Example: Measuring the depth ...


...only neater !!!!!


  • Where did you collect the data?
    • Draw a location map and show which points along the river you collected data from.
    • Highlight any relevant local features on your map that might influence your data (ponds, dams, weirs, etc.)


3.  Results
  • This section should contain graphs that show information that is relevant to your hypothesis.

Example: If you are looking at how discharge changes from the source to the mouth ...

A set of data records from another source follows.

(** [Err] leaves the router with [?]. *)
Definition route (m : Method) (path : string) : result HttpError (option Route) :=
  match m with
  | GET =>
      if is_path "/status" path then Ok (Some RStatus)
      else if is_path "/status/machines" path then Ok (Some RMachines)
      else if is_path "/status/jobsets" path then Ok (Some RJobsets)
      else if is_path "/status/builds" path then Ok (Some RBuilds)
      else if is_path "/status/steps" path then Ok (Some RSteps)
      else if is_path "/status/runnable" path then Ok (Some RRunnable)
      else if is_path "/status/queues" path then Ok (Some RQueues)
      else if is_path "/status/queues/jobs" path then Ok (Some RQueueJobs)
      else if is_path "/status/queues/scheduled" path then Ok (Some RQueueScheduled)
      else if is_path "/status/uploads" path then Ok (Some RUploads)
      else if starts_with "/status/build/" path && ends_with "/active" path then
        id_str ← ok_or (strip_prefix "/status/build/" path ≫= strip_suffix "/active") HNotFound;
        Ok (Some (RActive id_str))
      else if is_path "/metrics" path then Ok (Some RMetrics)
      else Ok None
  | POST =>
      if is_path "/dump_status" path then Ok (Some RDumpStatus)
      else if is_path "/build_one" path then Ok (Some RBuildOne)
      else Ok None
  | PUT => if is_path "/build" path then Ok (Some RBuild) else Ok None
  | OtherMethod => Ok None
  end.

(** [collect()] into a map: a later entry replaces an earlier one. *)
Definition collect_map {K A} `{Countable K} (l : list (K * A)) : gmap K A :=
  foldl (λ m kv, <[kv.1 := kv.2]> m) ∅ l.

Class JsonLib : Type := {
  json_build : string → option (string * Z);
  json_build_one : string → option Z;
  json_dump : Io.Body → result string string;
  ffi_get_store_stats : nat → option Io.FfiStoreStats
}.

Section Http.
Context `{HI : HashIter} `{FE : FloatEnv} `{TL : TimeLib} `{NE : NixEnv} `{DE : DbEnv} `{SE : StateEnv}
  `{FS : FsEnv} `{SL : SignLib} `{SHA : Sha256Lib} `{CE : CacheEnv} `{SF : Io.SelfEnv} `{JL : JsonLib}.

(** ** What is shown *)

Fixpoint show_machines (l : list addr) : WM (list (string * Io.Machine)) :=
  match l with
  | [] => mret []
  | a :: l' =>
      cfg ← gets w_config;
      m ← machine_at a;
      io ← on_machine a (λ m h, Io.from_state m (pa_machine_sort_fn cfg) (pa_machine_free_fn cfg) h);
      rest ← show_machines l';
      mret ((mc_hostname m, io) :: rest)
  end.
Definition machines_by_hostname : WM (gmap string Io.Machine) :=
  l ← gets (λ w, Machines.get_all_machines (w_machines w)); ms ← show_machines l; mret (collect_map ms).

(** The [clone_as_io] of the registries. *)
Definition jobsets_as_io (w : World) : gmap string Io.Jobset :=
  collect_map ((λ j, (Jobset.full_name j, Io.jobset_from j)) <$> iter_values (hp_jobsets (w_heap w))).
Definition builds_as_io (w : World) : list Io.Build :=
  Io.build_from <$> omap (λ a, hp_builds (w_heap w) !! a) (iter_values (w_builds w)).
Definition steps_as_io (w : World) : list Io.Step :=
  Io.step_from <$> omap (λ a, hp_steps (w_heap w) !! a) (iter_values (w_steps w)).
Definition runnable_as_io (w : World) : list Io.Step :=
  Io.step_from <$> List.filter st_runnable (omap (λ a, hp_steps (w_heap w) !! a) (iter_values (w_steps w))).

Definition info_as_io (w : World) (i : StepInfo) : option Io.StepInfo :=
  s ← hp_steps (w_heap w) !! si_step i; Some (Io.step_info_from s i).
Definition queues_as_io (w : World) : gmap System (list Io.StepInfo) :=
  (λ q, omap (λ a, i ← Queues.upgrade (w_queues w) a; info_as_io w i) (q_jobs q)) <$> iq_inner (w_queues w).
Definition infos_as_io (w : World) (l : list addr) : list Io.StepInfo :=
  omap (λ a, i ← iq_infos (w_queues w) !! a; info_as_io w i) l.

  • A set of graphs showing the cross-sections of each site (remember to keep the scales the same!)
  • A graph showing the discharge at each site.
  • Maybe a set of annotated photographs to show what the river looked like at each site: what its bed load and valley look like. (You will need one for Site 1 where there was no water!)


4.  Analysis

  • This is the most important part of the project!
  • Describe what each of your graphs show referring to the hypothesis statement:  Do they help to show that the statement is true or false?
  • If there are any unusual or any unexpected results on your graphs, highlight them and try to provide an explanation for these anomalies (unusual results).

5.  Conclusion and Evaluation

  • Have you proved you hypothesis to be true or false?  
  • How could you have made the results fairer? You should write about ...
  • The amount of data that you collected (remember the more that you collect, the fairer the results).
  • The accuracy of the data.  How could you have made the data collection more accurate and fairer?
  • Where you collected the data from. Would you have chosen the sites that were measured differently?  Why?
  • This section should be no more than 400 words.

6.  Appendix
  • This section should contain any information that you want to include in the write up but it is not appropriate to put it into the main project.
  • This section should include …
    • A neat copy of your raw data (see river data)
    • A bibliography.  A list of books and websites that you have used and referred to in your writing.
    • Any other relevant pieces of information.